Keller believes that the single-use plastic bag habit—his bag monster—“is the poster child for unnecessary waste.” Breaking the habit of being a bag monster, he says, is the first step in moving our homes, our families and our communities into less wasteful, more reusable habits and consumer behavior. First get rid of the bags, then move on to other disposables that we don’t really need. At ChicoBag, he ditched paper towels next. Each employee was given a cloth towel with a hook to hang it on. It gets washed as often as necessary.
Keller next bought everybody a thermal container for drinks and a reusable clamshell for salads and sandwiches for casual meals and takeout at restaurants that usually serve on plastic, paper, foam or other single-use diningware. Restaurants that were willing to serve the zero-waste way got ChicoBag employees’ business. Others that refused lost those customers, though the ChicoBag workers made it clear they’d happily return if the management reconsidered its position. When it dawned on restaurant owners that they were losing paying customers for no better reason than habit and old thinking, that it was no harder to serve food without wasting paper and plastic—and, in fact, it saved packaging costs—several changed their minds.

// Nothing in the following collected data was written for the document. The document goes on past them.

(** * A shallow embedding of the worker pool of fpGo (worker/pool.go)

    The pool is a Go struct mutated through a pointer receiver by its
    methods, by one spawn-controller goroutine and by the worker
    goroutines.  The embedding keeps the struct as a record, threads
    it through a small state monad, and records every call the pool
    makes on its collaborators (task queue, signal mailbox, panic
    handler, goroutine launches) in a trace.  Concurrency is modelled
    by interleaving: a step of the system is one method call, one
    iteration of the spawn loop or one iteration of a worker loop. *)

From Stdlib Require Import String ZArith List Bool Lia.
Import ListNotations.
Open Scope Z_scope.

(* ================================================================= *)
(** * Part I: definitions *)
(* ================================================================= *)

(** ** Go's [int] on a 64-bit platform *)

Definition min_int : Z := - 2 ^ 63.
Definition max_int : Z := 2 ^ 63 - 1.

(** Two's-complement wrap-around of an arithmetic result. *)
Definition wrap (z : Z) : Z := (z + 2 ^ 63) mod 2 ^ 64 - 2 ^ 63.

Definition int_range (z : Z) : Prop := min_int <= z <= max_int.

(** ** time.Time and time.Duration (int64 nanoseconds) *)

Definition Time := Z.
Definition Duration := Z.
Definition Millisecond : Duration := 1000000.

(** ** Tasks, panics and handlers *)

(** The value carried by a panic, as [recover()] returns it. *)
Definition PanicValue := string.

(** What calling an opaque Go function does, as far as the pool can
    observe: it returns, or it panics with a value. *)
Inductive Outcome : Type :=
| Returns
| Panics (v : PanicValue).

(** A Go value of type [func()]: [None] is the nil function. *)
Definition func := option Outcome.

(** A Go value of type [func(interface{})] that is not nil. *)
Definition Handler := PanicValue -> Outcome.

(** [defaultPanicHandler]: two calls of [log.Printf]; it returns. *)
Definition defaultPanicHandler : Handler := fun _ => Returns.

(** ** Errors *)

(** The four errors declared in pool.go, and the two errors of the
    queue package that an offer can return. A Go [error] that is nil is
    [None : option error]. *)
Inductive error : Type :=
| ErrWorkerPoolIsEmpty
| ErrWorkerPoolIsFull
| ErrWorkerPoolIsClosed
| ErrWorkerPoolScheduleTimeout
| ErrQueueIsFull
| ErrQueueIsClosed.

These kinds of incremental changes add up, Keller says, altering the dynamic of the consumer culture, because each one gets easier than the last. According to the ChicoBag founder, the way to start that particular snowball rolling is with the plastic bag. It’s harder to accomplish without the obvious, clear benefit of the Irish-style bag tax—the plastic industry has for the most part fought off that sort of clear-cut incentive in America, dulling the message that consumers can simply skip the bag and save money. The industry also has a strong counter-message: Banning bags will cost jobs, fees will hurt the economy and consumer spending, and they’ll spawn a new government bureaucracy. Just using the word “tax” is a potent weapon. Never mind that we’re already paying an invisible bag tax, Keller says, because they’re not really free—consumers pay for them in the form of higher food prices at the market, about $30 a year per person. It’s not as if retailers are going to pay $4 billion a year for bags and not pass on the cost to customers. The lost jobs and economic harm arguments were raised decades ago by the paper industry in hopes of staving off competition from plastic. Then, as now, it was an instance of an entrenched but aging business model—paper—losing its revenues to the upstart—plastic. The paper bag companies complained of lost jobs, but what they were really fighting was the shift of jobs (and profits) to the plastic newcomers. One person’s job killer is another’s progress. Now plastic bag makers are marshaling the same old arguments, this time fighting a shift from the disposable economy to a reusable one. They have even become champions of recycling, which they initially resisted, because it’s a way to keep consumption rates high for disposable things. “The myth of recycling,” says Keller, “is that it’s okay to consume all we want as long as it has that little recycling symbol on it. But that’s completely false, and just perpetuates our wasteful, disposable ways.”